TASK TO CARRY OUT
Scan the lines below for "else"; report the number of lines that contain it, and only that.

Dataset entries
================================

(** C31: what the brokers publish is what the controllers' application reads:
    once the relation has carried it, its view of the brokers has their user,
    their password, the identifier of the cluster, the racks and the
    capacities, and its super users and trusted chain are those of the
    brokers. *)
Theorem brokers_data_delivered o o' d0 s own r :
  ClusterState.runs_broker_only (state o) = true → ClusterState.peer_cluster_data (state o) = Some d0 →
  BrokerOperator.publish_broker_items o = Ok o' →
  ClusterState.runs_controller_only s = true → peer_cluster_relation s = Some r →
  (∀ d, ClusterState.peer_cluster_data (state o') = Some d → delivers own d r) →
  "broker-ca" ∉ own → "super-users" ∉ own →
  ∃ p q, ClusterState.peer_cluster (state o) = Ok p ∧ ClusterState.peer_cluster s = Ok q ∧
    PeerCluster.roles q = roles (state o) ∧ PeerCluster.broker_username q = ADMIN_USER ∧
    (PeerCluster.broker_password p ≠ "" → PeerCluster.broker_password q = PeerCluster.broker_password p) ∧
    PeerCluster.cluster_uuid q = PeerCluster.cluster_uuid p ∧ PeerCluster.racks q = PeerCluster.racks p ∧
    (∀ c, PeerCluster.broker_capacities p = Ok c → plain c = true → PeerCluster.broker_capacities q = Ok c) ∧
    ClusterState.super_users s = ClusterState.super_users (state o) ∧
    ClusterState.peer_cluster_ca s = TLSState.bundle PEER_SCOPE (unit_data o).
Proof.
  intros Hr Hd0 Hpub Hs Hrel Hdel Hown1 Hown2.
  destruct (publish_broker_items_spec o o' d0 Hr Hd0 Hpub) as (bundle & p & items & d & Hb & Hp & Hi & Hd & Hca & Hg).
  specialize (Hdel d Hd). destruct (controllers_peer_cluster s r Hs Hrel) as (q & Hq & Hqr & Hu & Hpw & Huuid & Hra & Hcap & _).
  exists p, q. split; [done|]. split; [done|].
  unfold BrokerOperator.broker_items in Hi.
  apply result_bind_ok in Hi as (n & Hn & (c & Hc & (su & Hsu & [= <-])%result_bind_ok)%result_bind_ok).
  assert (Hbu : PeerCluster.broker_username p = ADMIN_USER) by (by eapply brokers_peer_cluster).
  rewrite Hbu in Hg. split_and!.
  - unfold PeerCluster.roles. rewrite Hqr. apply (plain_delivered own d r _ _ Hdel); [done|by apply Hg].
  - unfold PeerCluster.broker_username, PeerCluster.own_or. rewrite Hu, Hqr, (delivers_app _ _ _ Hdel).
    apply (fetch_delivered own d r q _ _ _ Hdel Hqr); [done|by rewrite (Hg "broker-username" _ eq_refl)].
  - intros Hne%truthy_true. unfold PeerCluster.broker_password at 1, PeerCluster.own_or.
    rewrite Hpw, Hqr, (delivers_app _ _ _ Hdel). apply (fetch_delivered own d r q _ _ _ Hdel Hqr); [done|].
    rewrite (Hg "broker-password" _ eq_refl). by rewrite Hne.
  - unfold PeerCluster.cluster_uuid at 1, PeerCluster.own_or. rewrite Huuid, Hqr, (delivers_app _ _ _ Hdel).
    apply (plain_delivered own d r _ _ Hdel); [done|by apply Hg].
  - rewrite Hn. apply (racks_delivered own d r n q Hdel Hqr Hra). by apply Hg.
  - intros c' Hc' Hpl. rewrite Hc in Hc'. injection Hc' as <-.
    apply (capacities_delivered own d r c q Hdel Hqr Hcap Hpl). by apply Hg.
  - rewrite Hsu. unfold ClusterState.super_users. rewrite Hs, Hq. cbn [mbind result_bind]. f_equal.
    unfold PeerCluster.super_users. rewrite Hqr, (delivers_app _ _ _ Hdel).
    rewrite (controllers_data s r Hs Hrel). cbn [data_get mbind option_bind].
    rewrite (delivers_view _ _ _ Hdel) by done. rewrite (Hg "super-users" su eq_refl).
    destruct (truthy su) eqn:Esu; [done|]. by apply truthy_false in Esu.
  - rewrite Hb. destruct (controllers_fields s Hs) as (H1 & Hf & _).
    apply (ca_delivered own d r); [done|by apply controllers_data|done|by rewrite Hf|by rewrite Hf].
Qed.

================================

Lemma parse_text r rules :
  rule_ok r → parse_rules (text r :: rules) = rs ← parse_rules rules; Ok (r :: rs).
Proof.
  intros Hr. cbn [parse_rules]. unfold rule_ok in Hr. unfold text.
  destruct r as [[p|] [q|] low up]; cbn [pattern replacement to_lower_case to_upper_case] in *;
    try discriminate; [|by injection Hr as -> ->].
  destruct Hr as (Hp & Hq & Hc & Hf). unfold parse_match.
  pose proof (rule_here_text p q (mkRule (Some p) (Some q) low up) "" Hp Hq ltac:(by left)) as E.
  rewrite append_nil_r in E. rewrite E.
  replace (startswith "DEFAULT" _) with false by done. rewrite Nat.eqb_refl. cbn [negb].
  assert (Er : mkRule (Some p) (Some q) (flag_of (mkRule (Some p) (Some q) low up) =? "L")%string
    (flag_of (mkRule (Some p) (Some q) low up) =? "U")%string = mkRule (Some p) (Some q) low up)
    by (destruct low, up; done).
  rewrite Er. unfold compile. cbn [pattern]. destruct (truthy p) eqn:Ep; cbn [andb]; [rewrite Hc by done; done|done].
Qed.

================================

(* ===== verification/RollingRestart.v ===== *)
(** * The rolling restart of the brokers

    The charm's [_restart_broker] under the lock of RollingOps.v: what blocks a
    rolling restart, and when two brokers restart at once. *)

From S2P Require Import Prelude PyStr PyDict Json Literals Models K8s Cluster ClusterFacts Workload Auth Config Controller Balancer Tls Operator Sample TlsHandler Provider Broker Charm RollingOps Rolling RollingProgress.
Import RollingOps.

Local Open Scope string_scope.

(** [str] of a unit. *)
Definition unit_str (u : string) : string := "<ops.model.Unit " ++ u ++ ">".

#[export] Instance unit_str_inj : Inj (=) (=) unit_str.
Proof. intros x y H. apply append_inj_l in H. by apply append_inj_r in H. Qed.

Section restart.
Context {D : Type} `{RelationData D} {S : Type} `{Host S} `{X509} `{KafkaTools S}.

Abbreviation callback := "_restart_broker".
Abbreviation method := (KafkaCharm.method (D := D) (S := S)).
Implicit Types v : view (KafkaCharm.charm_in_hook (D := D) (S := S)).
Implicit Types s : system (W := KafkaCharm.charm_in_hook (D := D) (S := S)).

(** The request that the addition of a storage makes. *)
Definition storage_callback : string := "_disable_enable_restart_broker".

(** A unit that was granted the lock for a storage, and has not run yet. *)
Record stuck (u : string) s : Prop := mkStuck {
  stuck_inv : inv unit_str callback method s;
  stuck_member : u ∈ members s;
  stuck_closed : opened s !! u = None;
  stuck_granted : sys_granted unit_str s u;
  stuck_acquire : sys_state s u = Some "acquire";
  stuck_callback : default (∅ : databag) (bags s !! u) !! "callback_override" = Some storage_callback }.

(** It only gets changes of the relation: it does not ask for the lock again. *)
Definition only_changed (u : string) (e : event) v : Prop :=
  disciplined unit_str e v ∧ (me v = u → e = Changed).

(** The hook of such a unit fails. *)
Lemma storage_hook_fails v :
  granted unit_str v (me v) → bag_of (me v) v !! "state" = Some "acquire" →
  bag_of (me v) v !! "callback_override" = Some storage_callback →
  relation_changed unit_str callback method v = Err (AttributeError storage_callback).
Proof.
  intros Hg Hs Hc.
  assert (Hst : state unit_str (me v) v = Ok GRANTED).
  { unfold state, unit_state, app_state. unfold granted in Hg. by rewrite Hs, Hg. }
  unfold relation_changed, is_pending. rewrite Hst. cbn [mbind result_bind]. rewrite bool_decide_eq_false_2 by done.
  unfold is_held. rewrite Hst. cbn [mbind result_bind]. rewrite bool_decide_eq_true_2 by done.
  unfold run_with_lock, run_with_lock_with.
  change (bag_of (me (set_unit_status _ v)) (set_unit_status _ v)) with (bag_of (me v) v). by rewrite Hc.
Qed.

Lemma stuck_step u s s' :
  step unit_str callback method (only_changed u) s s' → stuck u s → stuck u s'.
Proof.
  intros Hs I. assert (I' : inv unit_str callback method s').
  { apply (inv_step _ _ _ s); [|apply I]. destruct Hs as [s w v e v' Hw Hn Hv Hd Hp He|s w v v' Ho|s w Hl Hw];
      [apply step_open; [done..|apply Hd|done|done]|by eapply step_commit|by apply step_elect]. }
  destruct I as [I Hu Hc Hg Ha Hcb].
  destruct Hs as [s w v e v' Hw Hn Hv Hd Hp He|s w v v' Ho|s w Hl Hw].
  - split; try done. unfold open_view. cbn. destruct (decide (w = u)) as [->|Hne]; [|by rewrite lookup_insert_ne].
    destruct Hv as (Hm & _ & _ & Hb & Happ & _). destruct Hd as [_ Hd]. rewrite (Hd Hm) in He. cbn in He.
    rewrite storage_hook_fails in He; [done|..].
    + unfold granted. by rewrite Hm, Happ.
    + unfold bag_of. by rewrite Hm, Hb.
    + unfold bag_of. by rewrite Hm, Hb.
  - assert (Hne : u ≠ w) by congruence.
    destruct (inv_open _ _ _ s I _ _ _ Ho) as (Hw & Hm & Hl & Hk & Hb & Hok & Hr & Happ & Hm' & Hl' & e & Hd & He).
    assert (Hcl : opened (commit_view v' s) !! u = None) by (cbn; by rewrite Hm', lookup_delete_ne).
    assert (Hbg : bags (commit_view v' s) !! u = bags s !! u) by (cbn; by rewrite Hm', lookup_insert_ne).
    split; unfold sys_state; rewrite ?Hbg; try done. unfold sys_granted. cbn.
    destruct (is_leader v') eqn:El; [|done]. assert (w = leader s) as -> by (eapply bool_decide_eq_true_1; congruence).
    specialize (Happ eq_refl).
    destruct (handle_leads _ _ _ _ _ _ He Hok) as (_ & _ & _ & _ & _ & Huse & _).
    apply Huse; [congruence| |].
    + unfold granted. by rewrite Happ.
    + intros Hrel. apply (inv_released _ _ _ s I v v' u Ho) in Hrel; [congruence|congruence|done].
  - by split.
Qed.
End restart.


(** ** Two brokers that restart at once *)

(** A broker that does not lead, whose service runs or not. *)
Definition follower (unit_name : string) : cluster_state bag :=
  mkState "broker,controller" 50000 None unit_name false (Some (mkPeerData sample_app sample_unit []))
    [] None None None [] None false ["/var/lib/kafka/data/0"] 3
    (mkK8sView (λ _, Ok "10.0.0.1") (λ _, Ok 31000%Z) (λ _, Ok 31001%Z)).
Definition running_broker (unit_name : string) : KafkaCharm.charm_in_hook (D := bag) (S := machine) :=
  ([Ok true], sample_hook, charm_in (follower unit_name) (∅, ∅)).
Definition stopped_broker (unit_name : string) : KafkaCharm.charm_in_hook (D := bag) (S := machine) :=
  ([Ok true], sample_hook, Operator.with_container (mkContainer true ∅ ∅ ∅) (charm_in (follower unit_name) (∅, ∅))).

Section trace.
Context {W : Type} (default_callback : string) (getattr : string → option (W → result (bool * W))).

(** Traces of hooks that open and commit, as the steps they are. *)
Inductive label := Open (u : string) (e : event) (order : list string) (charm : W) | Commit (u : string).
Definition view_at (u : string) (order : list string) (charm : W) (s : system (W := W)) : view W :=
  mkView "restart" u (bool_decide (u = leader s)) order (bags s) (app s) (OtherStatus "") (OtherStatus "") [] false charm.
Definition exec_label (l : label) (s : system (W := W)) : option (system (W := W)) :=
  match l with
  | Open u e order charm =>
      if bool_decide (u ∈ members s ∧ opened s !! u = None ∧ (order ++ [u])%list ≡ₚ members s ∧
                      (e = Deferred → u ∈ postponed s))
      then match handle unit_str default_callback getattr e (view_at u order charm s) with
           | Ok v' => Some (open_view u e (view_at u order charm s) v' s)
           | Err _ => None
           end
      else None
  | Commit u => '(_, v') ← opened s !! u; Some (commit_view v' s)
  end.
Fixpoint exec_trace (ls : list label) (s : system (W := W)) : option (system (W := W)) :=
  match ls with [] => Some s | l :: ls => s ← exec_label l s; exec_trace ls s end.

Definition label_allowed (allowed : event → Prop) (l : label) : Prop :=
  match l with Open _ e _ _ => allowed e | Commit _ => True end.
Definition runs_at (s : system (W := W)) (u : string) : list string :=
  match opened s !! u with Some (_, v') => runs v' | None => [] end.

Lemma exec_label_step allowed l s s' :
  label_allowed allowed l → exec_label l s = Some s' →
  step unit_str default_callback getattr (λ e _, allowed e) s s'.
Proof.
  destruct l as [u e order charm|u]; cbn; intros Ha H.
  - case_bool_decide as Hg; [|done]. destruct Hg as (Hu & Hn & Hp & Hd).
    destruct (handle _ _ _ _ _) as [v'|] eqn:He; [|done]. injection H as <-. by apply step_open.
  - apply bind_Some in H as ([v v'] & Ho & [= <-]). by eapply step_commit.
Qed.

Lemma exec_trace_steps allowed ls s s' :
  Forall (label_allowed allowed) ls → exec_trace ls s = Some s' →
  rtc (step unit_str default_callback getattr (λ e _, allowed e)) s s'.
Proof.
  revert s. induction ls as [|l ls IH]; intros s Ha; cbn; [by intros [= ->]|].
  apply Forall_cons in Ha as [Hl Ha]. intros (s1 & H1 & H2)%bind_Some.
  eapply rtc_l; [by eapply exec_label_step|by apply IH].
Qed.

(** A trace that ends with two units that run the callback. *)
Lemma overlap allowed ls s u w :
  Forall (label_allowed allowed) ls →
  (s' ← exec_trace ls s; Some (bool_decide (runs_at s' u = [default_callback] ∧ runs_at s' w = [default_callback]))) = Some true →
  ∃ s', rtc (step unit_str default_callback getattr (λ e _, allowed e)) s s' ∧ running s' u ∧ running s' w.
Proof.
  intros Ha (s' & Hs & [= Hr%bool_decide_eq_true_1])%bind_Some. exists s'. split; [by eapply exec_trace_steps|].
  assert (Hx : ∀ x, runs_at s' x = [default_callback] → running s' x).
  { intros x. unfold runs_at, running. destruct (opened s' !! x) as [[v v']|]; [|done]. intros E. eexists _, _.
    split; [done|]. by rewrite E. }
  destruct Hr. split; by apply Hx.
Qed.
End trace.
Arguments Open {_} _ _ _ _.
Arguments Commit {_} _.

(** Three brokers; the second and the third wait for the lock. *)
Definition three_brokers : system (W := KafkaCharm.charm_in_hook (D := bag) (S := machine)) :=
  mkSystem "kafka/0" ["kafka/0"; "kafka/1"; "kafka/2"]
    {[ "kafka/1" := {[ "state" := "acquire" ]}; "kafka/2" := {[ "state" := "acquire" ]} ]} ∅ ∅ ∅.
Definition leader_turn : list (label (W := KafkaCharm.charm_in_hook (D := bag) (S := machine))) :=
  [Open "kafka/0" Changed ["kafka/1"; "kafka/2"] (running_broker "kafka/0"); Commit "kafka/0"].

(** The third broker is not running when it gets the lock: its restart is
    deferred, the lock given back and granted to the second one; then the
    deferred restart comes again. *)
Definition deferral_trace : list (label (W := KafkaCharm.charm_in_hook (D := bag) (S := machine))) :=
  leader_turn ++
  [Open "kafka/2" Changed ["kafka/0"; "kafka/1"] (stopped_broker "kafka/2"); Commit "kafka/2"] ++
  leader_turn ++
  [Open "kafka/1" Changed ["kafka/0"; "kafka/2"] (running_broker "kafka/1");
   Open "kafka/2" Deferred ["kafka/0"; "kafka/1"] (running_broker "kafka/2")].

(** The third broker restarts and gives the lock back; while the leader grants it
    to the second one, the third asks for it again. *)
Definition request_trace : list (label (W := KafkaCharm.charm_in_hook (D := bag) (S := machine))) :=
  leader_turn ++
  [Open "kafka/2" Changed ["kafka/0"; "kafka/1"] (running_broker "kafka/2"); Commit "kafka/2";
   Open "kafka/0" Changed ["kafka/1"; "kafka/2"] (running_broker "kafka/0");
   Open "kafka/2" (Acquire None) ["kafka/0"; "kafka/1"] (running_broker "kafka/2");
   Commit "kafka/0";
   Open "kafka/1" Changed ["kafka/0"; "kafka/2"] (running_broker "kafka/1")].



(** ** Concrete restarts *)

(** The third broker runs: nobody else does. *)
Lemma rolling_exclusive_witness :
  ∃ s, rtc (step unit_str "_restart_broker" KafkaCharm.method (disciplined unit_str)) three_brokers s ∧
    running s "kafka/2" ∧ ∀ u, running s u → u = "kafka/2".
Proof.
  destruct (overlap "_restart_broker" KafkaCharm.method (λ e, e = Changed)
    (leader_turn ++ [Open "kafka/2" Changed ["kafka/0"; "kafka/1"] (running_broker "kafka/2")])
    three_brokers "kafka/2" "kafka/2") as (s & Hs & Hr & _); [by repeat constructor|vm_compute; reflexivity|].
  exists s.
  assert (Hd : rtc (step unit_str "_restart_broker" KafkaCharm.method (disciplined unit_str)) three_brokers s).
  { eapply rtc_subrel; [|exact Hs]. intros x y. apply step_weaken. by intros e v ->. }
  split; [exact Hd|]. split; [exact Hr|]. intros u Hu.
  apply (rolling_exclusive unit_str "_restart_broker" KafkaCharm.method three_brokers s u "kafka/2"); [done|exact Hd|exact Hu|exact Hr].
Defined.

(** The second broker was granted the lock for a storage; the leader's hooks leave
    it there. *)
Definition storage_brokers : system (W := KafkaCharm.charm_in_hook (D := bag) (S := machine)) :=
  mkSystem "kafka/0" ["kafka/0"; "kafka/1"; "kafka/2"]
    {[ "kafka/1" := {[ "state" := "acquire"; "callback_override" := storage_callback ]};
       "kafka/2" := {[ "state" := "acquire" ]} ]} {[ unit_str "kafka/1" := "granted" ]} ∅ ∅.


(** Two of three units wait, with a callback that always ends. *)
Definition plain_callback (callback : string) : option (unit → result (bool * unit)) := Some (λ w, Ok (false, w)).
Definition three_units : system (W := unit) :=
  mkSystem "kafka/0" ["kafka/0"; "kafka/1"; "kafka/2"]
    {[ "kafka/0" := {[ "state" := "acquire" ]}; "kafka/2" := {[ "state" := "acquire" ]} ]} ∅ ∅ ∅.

================================

YOUR SOLUTION
2